シトクロムP450 3A4酵素系を誘導する抗てんかん薬-フェノバルビタール、フェニトイン、カルバマゼピン、リファンピシン-ニモジピンの生物学的利用能を著しく低下させるので、それらの併用は禁忌である。
輸液のための溶液
フルオキセチンによるニモジピンの長期使用は、血漿中のニモジピンの濃度を平均50%増加させる。 フルオキセチンの濃度は有意に減少するが、フルオキセチン-ノルフルオキセチン-の活性代謝物の含有量は変化しない。
長期ハロペリドール療法の患者では,ニモジピンとハロペリドールとの薬物相互作用は認められなかった。
ジドブジンとニモジピンの同時静脈内投与は、ジドブジンのAUCの有意な増加およびその体積Vの減少をもたらすd そして最低地上高。

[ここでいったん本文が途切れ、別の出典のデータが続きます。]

(* ===== verification/CharBag.v ===== *)
(** * Character bags ([crates/fuzzy/src/char_bag.rs])

    Before a candidate is scored against a query, the letters, digits and
    hyphens of both are compared as sets of bits: two bits count a letter up to
    two, one bit each marks a digit or a hyphen.  The lowercase of a character
    is a parameter: the sequence of characters Unicode gives it. *)

From S2P Require Import Prelude.
#[local] Open Scope N_scope.

Section bag.
Context (to_lowercase : N → list N).
Implicit Types (b : N) (c : N) (s : list N).

(** A [u64]; [char]s are their scalar values. *)
Definition simple_lowercase c : N := default c (head (to_lowercase c)).
Definition u64_bits b : N := N.land b (N.ones 64).
Definition is_superset b other : bool := N.land b other =? other.
Definition is_ascii_lowercase c : bool := (97 <=? c) && (c <=? 122).
Definition is_ascii_digit c : bool := (48 <=? c) && (c <=? 57).
Definition bag_insert b c : N :=
  let c := simple_lowercase c in
  if is_ascii_lowercase c then
    let idx := c - 97 in
    let count := N.shiftr b (idx * 2) in
    let count := N.land (N.lor (u64_bits (N.shiftl count 1)) 1) 3 in
    let count := u64_bits (N.shiftl count (idx * 2)) in
    N.lor b count
  else if is_ascii_digit c then N.lor b (u64_bits (N.shiftl 1 (c - 48 + 52)))
  else if c =? 45 then N.lor b (u64_bits (N.shiftl 1 62))
  else b.
Definition bag_extend b s : N := foldl bag_insert b s.
Definition bag_from s : N := bag_extend 0 s.

(** ** What the bits mean *)

(** How often a string has a character, up to case. *)
Definition occurrences s c : nat := length (List.filter (λ d, simple_lowercase d =? c) s).
(** Letters count up to two, digits and the hyphen up to one. *)
Definition most c : nat := if is_ascii_lowercase c then 2 else if is_ascii_digit c || (c =? 45) then 1 else 0.
(** The character a bit is about, and how often it has to occur. *)
Definition slot (i : N) : option (N * nat) :=
  if i <? 52 then Some (97 + i / 2, S (N.to_nat (i mod 2))) else if i <? 62 then Some (48 + (i - 52), 1%nat) else if i =? 62 then Some (45, 1%nat) else None.

Lemma occurrences_snoc s c d : occurrences (s ++ [c]) d = (occurrences s d + if (simple_lowercase c =? d)%N then 1 else 0)%nat.
Proof using. unfold occurrences. rewrite List.filter_app, length_app. cbn. by destruct (_ =? d). Qed.

Lemma u64_testbit b i : N.testbit (u64_bits b) i = N.testbit b i && (i <? 64).
Proof using. unfold u64_bits. rewrite N.land_spec. f_equal. destruct (N.ltb_spec i 64); [by apply N.ones_spec_low|by apply N.ones_spec_high]. Qed.

Lemma one_bit n i : N.testbit (N.shiftl 1 n) i = (i =? n).
Proof using.
  rewrite N.shiftl_1_l. destruct (N.eqb_spec i n) as [->|H]; [apply N.pow2_bits_true|by apply N.pow2_bits_false, not_eq_sym].
Qed.

(** The two low bits of the counter of a letter after one more. *)
Lemma count_bits b k i : k < 26 →
  N.testbit (u64_bits (N.shiftl (N.land (N.lor (u64_bits (N.shiftl (N.shiftr b (k * 2)) 1)) 1) 3) (k * 2))) i =
  (i =? k * 2) || (i =? k * 2 + 1) && N.testbit b (k * 2).
Proof using.
  intros Hk. rewrite u64_testbit. destruct (N.lt_ge_cases i (k * 2)) as [Hlt|Hge].
  { rewrite N.shiftl_spec_low by done. rewrite (proj2 (N.eqb_neq i (k * 2))), (proj2 (N.eqb_neq i (k * 2 + 1))) by lia. done. }
  rewrite N.shiftl_spec_high' by done. rewrite N.land_spec, N.lor_spec, u64_testbit.
  destruct (N.eq_dec i (k * 2)) as [->|H0]; [rewrite N.sub_diag, N.eqb_refl, (proj2 (N.ltb_lt (k * 2) 64)) by lia; change (N.testbit 1 0) with true; change (N.testbit 3 0) with true; by rewrite !orb_true_r|].
  rewrite (proj2 (N.eqb_neq i (k * 2)) H0). destruct (N.eq_dec i (k * 2 + 1)) as [->|H1].
  - rewrite (proj2 (N.ltb_lt (k * 2 + 1) 64)) by lia. replace (k * 2 + 1 - k * 2) with 1 by lia. rewrite N.eqb_refl, N.shiftl_spec_high' by lia.
    rewrite N.shiftr_spec'. change (1 - 1 + k * 2) with (k * 2). change (N.testbit 1 1) with false. change (N.testbit 3 1) with true. change (1 <? 64) with true.
    by rewrite !andb_true_r, orb_false_r.
  - rewrite (proj2 (N.eqb_neq i (k * 2 + 1)) H1). assert (N.testbit 3 (i - k * 2) = false) as ->; [|by rewrite andb_false_r].
    change 3 with (N.ones 2). apply N.ones_spec_high. lia.
Qed.

Lemma letter_slot k : k < 26 → slot (k * 2) = Some (97 + k, 1%nat) ∧ slot (k * 2 + 1) = Some (97 + k, 2%nat).
Proof using.
  intros Hk. unfold slot. rewrite !(proj2 (N.ltb_lt _ 52)) by lia. split; do 2 f_equal.
  - by rewrite N.div_mul.
  - by rewrite N.Div0.mod_mul.
  - rewrite N.div_add_l, N.add_0_r; done.
  - by rewrite N.add_comm, N.Div0.mod_add.
Qed.

Lemma slot_inv i c n : slot i = Some (c, n) →
  (∃ k, k < 26 ∧ c = 97 + k ∧ (i = k * 2 ∧ n = 1%nat ∨ i = k * 2 + 1 ∧ n = 2%nat)) ∨ (48 ≤ c ≤ 57 ∧ i = c - 48 + 52 ∧ n = 1%nat) ∨ (c = 45 ∧ i = 62 ∧ n = 1%nat).
Proof using.
  unfold slot. destruct (N.ltb_spec i 52) as [H|H]; [|destruct (N.ltb_spec i 62); [|destruct (N.eqb_spec i 62); [|done]]]; intros [= <- <-].
  - left. exists (i / 2). pose proof (N.div_mod i 2 ltac:(done)) as E. pose proof (N.mod_lt i 2 ltac:(done)) as Hm.
    assert (i / 2 < 26) by (apply N.Div0.div_lt_upper_bound; lia). split; [done|]. split; [done|].
    generalize dependent (i / 2). generalize dependent (i mod 2). intros m Hm q E _. destruct (decide (m = 0)) as [->|E0]; [left; split; [lia|done]|right]. assert (m = 1) as -> by lia. split; [lia|done].
  - right. left. split_and!; lia || done.
  - right. right. by split_and!.
Qed.
Lemma digit_slot c : is_ascii_digit c = true → slot (c - 48 + 52) = Some (c, 1%nat).
Proof using.
  intros [H1%N.leb_le H2%N.leb_le]%andb_prop. unfold slot. rewrite (proj2 (N.ltb_ge _ 52)), (proj2 (N.ltb_lt _ 62)) by lia. do 2 f_equal. lia.
Qed.

(** Inserting a character sets the next of its bits. *)
Lemma insert_bits b c i : N.testbit (bag_insert b c) i = N.testbit b i || match slot i with
  | Some (d, n) => (simple_lowercase c =? d) && (if (n =? 2)%nat then N.testbit b (i - 1) else true)
  | None => false end.
Proof using.
  unfold bag_insert. set (l := simple_lowercase c). destruct (is_ascii_lowercase l) eqn:El; [|destruct (is_ascii_digit l) eqn:Ed; [|destruct (N.eqb_spec l 45) as [E45|E45]]].
  - pose proof El as [H1%N.leb_le H2%N.leb_le]%andb_prop. rewrite N.lor_spec, count_bits by lia. f_equal. destruct (letter_slot (l - 97) ltac:(lia)) as [S1 S2].
    destruct (N.eqb_spec i ((l - 97) * 2)) as [->|Hn]; [rewrite S1; replace (97 + (l - 97)) with l by lia; by rewrite N.eqb_refl|].
    destruct (N.eqb_spec i ((l - 97) * 2 + 1)) as [->|Hn']; [rewrite S2; replace (97 + (l - 97)) with l by lia; rewrite N.eqb_refl; cbn; f_equal; lia|].
    destruct (slot i) as [[d n]|] eqn:E; [|done]. cbn. destruct (N.eqb_spec l d) as [<-|]; [|done]. apply slot_inv in E. exfalso. destruct E as [(k & ? & ? & [[? _]|[? _]])|[[? _]|[? _]]]; lia.
  - pose proof Ed as [H1%N.leb_le H2%N.leb_le]%andb_prop. rewrite N.lor_spec, u64_testbit, one_bit. f_equal.
    destruct (N.eqb_spec i (l - 48 + 52)) as [->|Hn].
    { rewrite (digit_slot l) by done. rewrite N.eqb_refl. cbn. apply N.ltb_lt. lia. }
    destruct (slot i) as [[d n]|] eqn:E; [|done]. cbn. destruct (N.eqb_spec l d) as [<-|]; [|done]. apply slot_inv in E. exfalso. destruct E as [(k & ? & ? & _)|[(_ & ? & _)|[? _]]]; lia.
  - rewrite N.lor_spec, u64_testbit, one_bit. f_equal. destruct (N.eqb_spec i 62) as [->|Hn]; [change (slot 62) with (Some (45, 1%nat)); by rewrite E45|].
    destruct (slot i) as [[d n]|] eqn:E; [|done]. cbn. destruct (N.eqb_spec l d) as [<-|]; [|done]. apply slot_inv in E. exfalso. destruct E as [(k & ? & ? & _)|[(? & _)|(_ & ? & _)]]; lia.
  - assert (match slot i with Some (d, n) => (l =? d) && (if (n =? 2)%nat then N.testbit b (i - 1) else true) | None => false end = false) as ->; [|by rewrite orb_false_r].
    destruct (slot i) as [[d n]|] eqn:E; [|done]. destruct (N.eqb_spec l d) as [<-|]; [|done]. exfalso. apply slot_inv in E.
    unfold is_ascii_lowercase in El. unfold is_ascii_digit in Ed. destruct E as [(k & ? & ? & _)|[(? & _)|(? & _)]]; [|..|lia].
    + rewrite (proj2 (N.leb_le 97 l)), (proj2 (N.leb_le l 122)) in El by lia. done.
    + rewrite (proj2 (N.leb_le 48 l)), (proj2 (N.leb_le l 57)) in Ed by lia. done.
Qed.

(** Every bit of a bag is exact. *)
Lemma bag_bits s i : N.testbit (bag_from s) i = match slot i with Some (c, n) => (n <=? occurrences s c)%nat | None => false end.
Proof using.
  revert i. induction s as [|c s IH] using rev_ind; intros i.
  { change (bag_from []) with 0. rewrite N.bits_0. destruct (slot i) as [[c n]|] eqn:E; [|done]. symmetry. apply Nat.leb_gt.
    apply slot_inv in E. change (occurrences [] c) with 0%nat. destruct E as [(k & _ & _ & [[_ ->]|[_ ->]])|[(_ & _ & ->)|(_ & _ & ->)]]; lia. }
  unfold bag_from, bag_extend in *. rewrite foldl_app. cbn [foldl]. rewrite insert_bits, IH. destruct (slot i) as [[d n]|] eqn:E; [|done].
  rewrite occurrences_snoc. destruct (N.eqb_spec (simple_lowercase c) d) as [Hd|Hd]; [|by rewrite Nat.add_0_r, orb_false_r]. cbn [andb].
  apply slot_inv in E. destruct E as [(k & Hk & -> & [[-> ->]|[-> ->]])|[(_ & _ & ->)|(_ & _ & ->)]]; cbn [Nat.eqb].
  1, 3, 4: rewrite orb_true_r; symmetry; apply Nat.leb_le; lia.
  rewrite N.add_sub, IH, (proj1 (letter_slot k Hk)).
  destruct (Nat.leb_spec 2 (occurrences s (97 + k))), (Nat.leb_spec 1 (occurrences s (97 + k))), (Nat.leb_spec 2 (occurrences s (97 + k) + 1)); done || lia.
Qed.

Lemma superset_bits a b : is_superset a b = true ↔ ∀ i, N.testbit b i = true → N.testbit a i = true.
Proof using.
  unfold is_superset. rewrite N.eqb_eq. split.
  - intros E i Hi. rewrite <- E, N.land_spec in Hi. by apply andb_prop in Hi as [? _].
  - intros H. apply N.bits_inj. intros i. rewrite N.land_spec. specialize (H i). destruct (N.testbit b i); [by rewrite H|by rewrite andb_false_r].
Qed.

(** A character that is counted has a bit for each count. *)
Lemma slot_for c n : (1 ≤ n ≤ most c)%nat → ∃ i, slot i = Some (c, n).
Proof using.
  unfold most. destruct (is_ascii_lowercase c) eqn:El.
  - intros Hn. pose proof El as [H1%N.leb_le H2%N.leb_le]%andb_prop. destruct (letter_slot (c - 97) ltac:(lia)) as [S1 S2]. replace (97 + (c - 97)) with c in * by lia.
    destruct (decide (n = 1)%nat) as [->|]; [by eexists|]. assert (n = 2)%nat as -> by lia. by eexists.
  - destruct (is_ascii_digit c) eqn:Ed; [|destruct (N.eqb_spec c 45) as [->|]]; cbn [orb]; intros Hn; [| |lia]; assert (n = 1)%nat as -> by lia.
    + exists (c - 48 + 52). by apply digit_slot.
    + by exists 62.
Qed.
Lemma slot_most i c n : slot i = Some (c, n) → (1 ≤ n ≤ most c)%nat.
Proof using.
  intros E%slot_inv. unfold most, is_ascii_lowercase, is_ascii_digit. destruct E as [(k & Hk & -> & Hn)|[(Hc & _ & ->)|(-> & _ & ->)]]; [| |done].
  - rewrite (proj2 (N.leb_le 97 _)), (proj2 (N.leb_le _ 122)) by lia. cbn. lia.
  - rewrite (proj2 (N.leb_gt 97 _)), (proj2 (N.leb_le 48 _)), (proj2 (N.leb_le _ 57)) by lia. cbn. lia.
Qed.

Lemma superset_counts s q : is_superset (bag_from s) (bag_from q) = true ↔ ∀ c, (Nat.min (occurrences q c) (most c) ≤ occurrences s c)%nat.
Proof using.
  rewrite superset_bits. split.
  - intros H c. destruct (decide (Nat.min (occurrences q c) (most c) = 0)%nat) as [->|Hne]; [lia|].
    destruct (slot_for c (Nat.min (occurrences q c) (most c))) as [i Hi]; [lia|]. specialize (H i). rewrite !bag_bits, Hi in H. rewrite !Nat.leb_le in H. lia.
  - intros H i. rewrite !bag_bits. destruct (slot i) as [[c n]|] eqn:E; [|done]. apply slot_most in E. specialize (H c). rewrite !Nat.leb_le. lia.
Qed.

Lemma occurrences_submultiset s q c : (simple_lowercase <$> q) ⊆+ (simple_lowercase <$> s) → (occurrences q c ≤ occurrences s c)%nat.
Proof using.
  assert (∀ l, occurrences l c = length (List.filter (λ d, d =? c) (simple_lowercase <$> l))) as E.
  { unfold occurrences. induction l as [|d l IH]; [done|]. cbn. destruct (simple_lowercase d =? c); cbn; by rewrite IH. }
  rewrite !E. intros H. induction H as [|x l k _ IH|x y l|x l k _ IH|l k m _ IH1 _ IH2]; cbn; repeat case_match; cbn; lia.
Qed.
(** C37: The filter is exact on what it counts: the bag of a candidate is a
    superset of the bag of a query exactly when the candidate has every letter
    of the query as often as the query does, up to twice, and every digit and
    hyphen of it; so a candidate that contains the characters of the query, in
    any order and case, is never filtered out. *)
Theorem superset_exact s q :
  (is_superset (bag_from s) (bag_from q) = true ↔ ∀ c, (Nat.min (occurrences q c) (most c) ≤ occurrences s c)%nat) ∧
  ((simple_lowercase <$> q) ⊆+ (simple_lowercase <$> s) → is_superset (bag_from s) (bag_from q) = true).
Proof using.
  split; [apply superset_counts|]. intros H. apply superset_counts. intros c. pose proof (occurrences_submultiset s q c H). lia.
Qed.
End bag.

(** ** A concrete alphabet *)

Module CharBagExamples.
Definition ascii_lowercase (c : N) : list N := if (65 <=? c) && (c <=? 90) then [c + 32] else [c].
(** "Foo-1", "o1f", "ooo" and "oz". *)
Definition candidate : list N := [70; 111; 111; 45; 49].
Example bags : is_superset (bag_from ascii_lowercase candidate) ∘ bag_from ascii_lowercase <$> [[111; 49; 102]; [111; 111; 111]; [111; 122]] = [true; true; false].
Proof. vm_compute. reflexivity. Qed.
End CharBagExamples.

腎毒性薬(アミノグリコシド、セファロスポリン、フロセミドなど)との併用療法は、腎機能障害を引き起こす可能性があります。 したがって、そのような治療の場合、ならびに腎不全患者においては、慎重な管理の下で治療を行うべきである。 腎機能の違反が検出された場合は、ニモジピンの使用を中止する必要があります。
アシバル注入液® 体積23.7%のアルコールが含まれているので、アルコールと他の薬物との相互作用の可能性を考慮する必要があります。